(* ===== verification/SaveWorld.v ===== *)
(** * The world of a Catacomb save

    What the operations that save Catacomb components through a device share
    ([src/src/t2_enrollment_persistence_operation.py],
    [src/src/t2_identity_rename_operation.py],
    [src/src/t2_identity_delete_persistence.py]): the transport, whose answers
    may depend on every call made so far; the host store, an interface
    [HostStore] over a state of its own; the buffers, a [bytearray] being a
    reference into the heap of the world; and the calls, each recorded with
    the journal file as it was. *)
From S2P Require Import Prelude PyValue MutationJournal Effect OperationWorld Bytes.

#[local] Open Scope Z_scope.

(** The calls an operation makes. *)
Inductive save_event :=
  | EvBegin (names : gset string)
  | EvPrepare (descriptor : bytes)
  | EvComplete (descriptor : bytes)
  | EvEncode (name : string) (blob : bytes)
  | EvStage (name : string) (data : bytes) (names : gset string)
  | EvConfirm (descriptor : bytes)
  | EvCommit (staged : gmap string value)
  | EvReadback.

(** A Python object that is a [bytearray], by reference, or is not. *)
Inductive object := Buffer (r : nat) | NoBuffer.
Abbreviation heap := (gmap nat bytes).

(** [PersistenceTransport]. *)
Record PersistenceTransport := Transport {
  pt_prepare : list save_event → bytes → result (value * value);
  pt_complete : list save_event → bytes → act heap (value * object);
  pt_confirm : list save_event → bytes → result value;
}.
(** [HostStore]: the three methods, on the state [T] of the store. *)
Class HostStore (T : Type) := {
  hs_begin_stage : gset string → act T unit;
  hs_stage_component : string → bytes → gset string → act T value;
  hs_cross_commit_boundary : gmap string value → act T unit;
}.

(** The journal, the calls made, each with the journal file as it was, the
    buffers, the two local variables that hold buffers, and the store. *)
Record save_world (T : Type) := SaveWorld {
  sv_fs : fs;
  sv_accesses : nat;
  sv_trace : list (save_event * fs);
  sv_heap : heap;
  sv_secure_blob : object;
  sv_encoded : object;
  sv_store : T;
}.
Arguments SaveWorld {T} _ _ _ _ _ _ _.
Arguments sv_fs {T} _.
Arguments sv_accesses {T} _.
Arguments sv_trace {T} _.
Arguments sv_heap {T} _.
Arguments sv_secure_blob {T} _.
Arguments sv_encoded {T} _.
Arguments sv_store {T} _.
#[export] Instance save_world_settable T : Settable (save_world T) := λ w,
  SaveWorld (sv_fs w) (sv_accesses w) (sv_trace w) (sv_heap w) (sv_secure_blob w) (sv_encoded w) (sv_store w).
#[export] Instance save_world_journalled T : Journalled (save_world T) := {
  journal_of := sv_fs;
  accesses_of := sv_accesses;
  with_journal s n w := w <| sv_fs := s |> <| sv_accesses := n |>;
}.
#[export] Instance save_world_journalled_laws T : JournalledLaws (save_world T).
Proof. by split. Qed.

(** [_wipe] *)
Definition wiped (b : bytes) : bytes := zeros (length b).
Definition wipe (o : object) (h : heap) : heap := match o with Buffer r => alter wiped r h | NoBuffer => h end.

(** The fields of a reference to a component. *)
Definition reference_fields : Type := list (string * value).
Definition component_reference (generation : value) (b c : nat) (name digest : string) : reference_fields :=
  [("connection_generation", generation); ("batch_index", VInt (Z.of_nat b)); ("component_index", VInt (Z.of_nat c));
   ("name", VStr name); ("descriptor_sha256", VStr digest)].

Section calls.
Context {T : Type} `{HostStore T}.
#[local] Abbreviation action := (act (save_world T)).

(** A call is recorded, with the journal file as it is, and answered. *)
Definition record_call (e : save_event) : action (list save_event) := λ w,
  (Ok (map fst (sv_trace w)), w <| sv_trace := sv_trace w ++ [(e, sv_fs w)] |>).
Definition call {A} (e : save_event) (answer : list save_event → result A) : action A :=
  past ← record_call e; pure (answer past).
Definition on_heap {A} (m : act heap A) : action A := λ w,
  let '(r, h) := m (sv_heap w) in (r, w <| sv_heap := h |>).
Definition heap_call {A} (e : save_event) (answer : list save_event → act heap A) : action A :=
  past ← record_call e; on_heap (answer past).
Definition on_store {A} (m : act T A) : action A := λ w,
  let '(r, s) := m (sv_store w) in (r, w <| sv_store := s |>).
Definition store_call {A} (e : save_event) (m : act T A) : action A := _ ← record_call e; on_store m.

(** The content of a buffer that is not empty. *)
Definition content (o : object) : action (option (nat * bytes)) := λ w,
  (Ok (match o with
       | Buffer r => match default [] (sv_heap w !! r) with [] => None | b => Some (r, b) end
       | NoBuffer => None
       end), w).

(** [type(status) is not int or status != 0] *)
Definition accepted (status : value) : bool := match status with VInt z => z =? 0 | _ => false end.
Definition blob_length_ok (length : value) : bool :=
  match length with VInt n => (0 <? n) && (n <=? 1024 * 1024) | _ => false end.
End calls.
(* ===== verification/SaveFacts.v ===== *)
(** * Facts on Catacomb saves

    The part of the theory of a save that its operations share, whatever the
    journal they write ([SaveJournal]), the device and the store: what the last
    record of a journal announces about the next call, the calls still to be
    made, and the buffers that may hold a secret. *)
From S2P Require Import Prelude PyValue Sha256 Json MutationJournal Evidence TypedJournal PersistenceJournal.
From S2P Require Import Effect OperationWorld Bytes CatacombOracle SaveWorld.

#[local] Open Scope Z_scope.

(** ** What a save record says *)

(** The last record of a journal is this milestone of the save, accepted with
    this evidence. *)
Definition last_save (p : PersistenceHistory) (m : string) (ev : value) : Prop :=
  ∃ t t' allow, consume t (VStr m) ev allow = Ok (true, t') ∧ p = snapshot t'.

Lemma consume_consumes t m v allow b t' : startswith (VStr m) "CATACOMB_" = true →
  consume t (VStr m) v allow = Ok (b, t') → b = true.
Proof. unfold consume. intros ->. cbn [negb]. cbv zeta. by intros (? & _ & [= <- _])%bind_Ok. Qed.

(** The component the journal points at. *)
Definition current_component (p : PersistenceHistory) : option component :=
  b ← ph_batch_index p; c ← ph_component_index p; batch ← ph_batches p !! b; batch !! c.

Lemma points_at_current t b c batch x : points_at t b c batch x → current_component (snapshot t) = Some x.
Proof.
  unfold points_at, current_component. cbn. intros (-> & -> & Hb & Hc). cbn. rewrite Hb. exact Hc.
Qed.
(* ===== verification/SingleSave.v ===== *)
(** * The save of one component
    ([src/src/t2_identity_rename_operation.py],
    [src/src/t2_identity_delete_persistence.py])

    The two operations that write a planned user archive repeat the same
    transaction over their own journals: plan, stage directory, prepare,
    complete, binding of the fresh secure data, staging, host commit and
    confirmation.  Here it is one definition, with what the two differ in as
    its parameters: the journal, how a failure is frozen, what a store that
    cannot begin leads to, and the binding. *)
From S2P Require Import Prelude PyValue Sha256 Json MutationJournal Evidence TypedJournal PersistenceJournal.
From S2P Require Import Effect OperationWorld Bytes CatacombOracle SaveWorld.

#[local] Open Scope Z_scope.

Section single.
Context {T St Hi : Type} `{Hstore : HostStore T} `{JT : TypedJournal St Hi} (env : surroundings) (operation_id : string)
  (transport : PersistenceTransport).
#[local] Abbreviation action := (act (save_world T)).

(** [_freeze(stage, reason, host_commit_possible)], and the handler of a
    failed [begin_stage]. *)
Context (freeze : ∀ A, string → string → bool → action A) (unstaged : ∀ A, action A).
Arguments freeze {A}.
Arguments unstaged {A}.
(** [bind_secure_blob(plan, ...)] and the exception its handler names. *)
Context (bind_secure_blob : bytes → result bytes) (bind_error : exn_class).
Context (generation : value) (user_name : string) (descriptor : bytes).

Definition append (milestone : string) (evidence : value) : action unit :=
  _ ← (append_call env operation_id milestone evidence : action Hi); mret tt.

(** [try: m / except BaseException as error: _freeze(...)] *)
Definition attempt {A} (m : action A) (stage reason : string) (host_commit_possible : bool) : action A :=
  catch any_class m (λ _, freeze stage reason host_commit_possible).

Definition single_reference : reference_fields :=
  component_reference generation 0 0 user_name (secure_digest descriptor).
Definition with_reference (fields : list (string * value)) : value := dict (single_reference ++ fields).
Definition single_name : gset string := {[user_name]}.

Definition begin : action unit :=
  _ ← append "CATACOMB_PERSISTENCE_PLAN"
        (dict [("connection_generation", generation);
               ("batches", VList [VList [dict [("name", VStr user_name);
                  ("descriptor_sha256", VStr (secure_digest descriptor))]]])]);
  catch any_class (store_call (EvBegin single_name) (hs_begin_stage single_name)) (λ _, unstaged).

Definition single_prepare : action Z :=
  _ ← append "CATACOMB_PREPARE_INTENT" (with_reference []);
  '(status, expected_length) ←
    attempt (call (EvPrepare descriptor) (λ past, pt_prepare transport past descriptor)) "prepare" "transport-error" false;
  _ ← (if negb (accepted status) || negb (blob_length_ok expected_length)
       then freeze "prepare" "transport-error" false else mret tt);
  _ ← append "CATACOMB_PREPARED" (with_reference [("status", VInt 0); ("expected_blob_length", expected_length)]);
  mret (int_value expected_length).

(** An empty buffer is not of the expected length, which is positive. *)
Definition single_complete (expected_length : Z) : action bytes :=
  '(status, secure_blob) ←
    attempt (answer ← heap_call (EvComplete descriptor) (λ past, pt_complete transport past descriptor);
             _ ← assign (λ w, w <| sv_secure_blob := snd answer |>);
             mret answer)
      "complete" "transport-error" false;
  blob ← content secure_blob;
  match blob with
  | Some (_, b) =>
      if negb (accepted status) || negb (Z.of_nat (length b) =? expected_length)
      then freeze "complete" "transport-error" false
      else
        _ ← append "CATACOMB_SECURE_BLOB_CAPTURED"
              (with_reference [("status", VInt 0); ("blob_length", VInt (Z.of_nat (length b)));
                               ("secure_blob_sha256", VStr (secure_digest b))]);
        mret b
  | None => freeze "complete" "transport-error" false
  end.

(** [encoded = bind_secure_blob(plan, secure_blob)]: a new [bytearray]. *)
Definition bind_encoded (blob : bytes) : action bytes :=
  data ← catch (λ c, bool_decide (c = bind_error)) (pure (bind_secure_blob blob))
           (λ _, freeze "encode" "codec-error" false);
  _ ← assign (λ w, let r := fresh (dom (sv_heap w)) in
              w <| sv_heap := <[r := data]> (sv_heap w) |> <| sv_encoded := Buffer r |>);
  mret data.

Definition single_stage (blob data : bytes) : action value :=
  file_hash ←
    attempt (store_call (EvStage user_name data single_name) (hs_stage_component user_name data single_name))
      "host-stage" "host-store-error" false;
  _ ← (if file_hash !=? VStr (secure_digest data) then freeze "host-stage" "host-store-error" false else mret tt);
  _ ← append "CATACOMB_HOST_STAGED"
        (with_reference [("secure_blob_sha256", VStr (secure_digest blob)); ("final_file_sha256", file_hash)]);
  mret file_hash.

Definition capture (expected_length : Z) : action value :=
  _ ← append "CATACOMB_COMPLETE_INTENT" (with_reference []);
  _ ← assign (λ w, w <| sv_secure_blob := NoBuffer |> <| sv_encoded := NoBuffer |>);
  finally
    (blob ← single_complete expected_length;
     data ← bind_encoded blob;
     single_stage blob data)
    (λ w, w <| sv_heap := wipe (sv_secure_blob w) (wipe (sv_encoded w) (sv_heap w)) |>).

Definition single_commit (file_hash : value) : action unit :=
  text ← pure (canonical (VList [dict [("name", VStr user_name); ("final_file_sha256", file_hash)]]));
  let batch := dict [("connection_generation", generation); ("batch_index", VInt 0);
                     ("staged_snapshot_sha256", VStr (sha256_hex text))] in
  let staged : gmap string value := {[user_name := file_hash]} in
  _ ← append "CATACOMB_HOST_BATCH_COMMIT_INTENT" batch;
  _ ← attempt (store_call (EvCommit staged) (hs_cross_commit_boundary staged)) "host-commit" "host-store-error" true;
  append "CATACOMB_HOST_BATCH_COMMITTED" batch.

Definition single_confirm : action unit :=
  _ ← append "CATACOMB_FINAL_CONFIRM_INTENT" (with_reference []);
  status ← attempt (call (EvConfirm descriptor) (λ past, pt_confirm transport past descriptor))
             "final-confirm" "transport-error" true;
  _ ← (if negb (accepted status) then freeze "final-confirm" "transport-error" true else mret tt);
  append "CATACOMB_FINAL_CONFIRMED" (with_reference [("status", VInt 0)]).

(** The transaction up to the confirmation. *)
Definition single_save : action unit :=
  _ ← begin;
  expected_length ← single_prepare;
  file_hash ← capture expected_length;
  _ ← single_commit file_hash;
  single_confirm.

(** The attestation of a save with one batch. *)
Definition attest_single (snapshot_sha256 : value) : action unit :=
  append "CATACOMB_PERSISTENCE_ATTESTED"
    (dict [("connection_generation", generation); ("batch_count", VInt 1);
           ("reconciliation_snapshot_sha256", snapshot_sha256);
           ("sep_host_generation_equal", VBool true); ("independent_archive_readback", VBool true)]).
End single.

────────────────────

▸ TASK BRIEF
Work out how many lines of the material above contain "pure", then write that number alone.

▸ RESPONSE BOX
3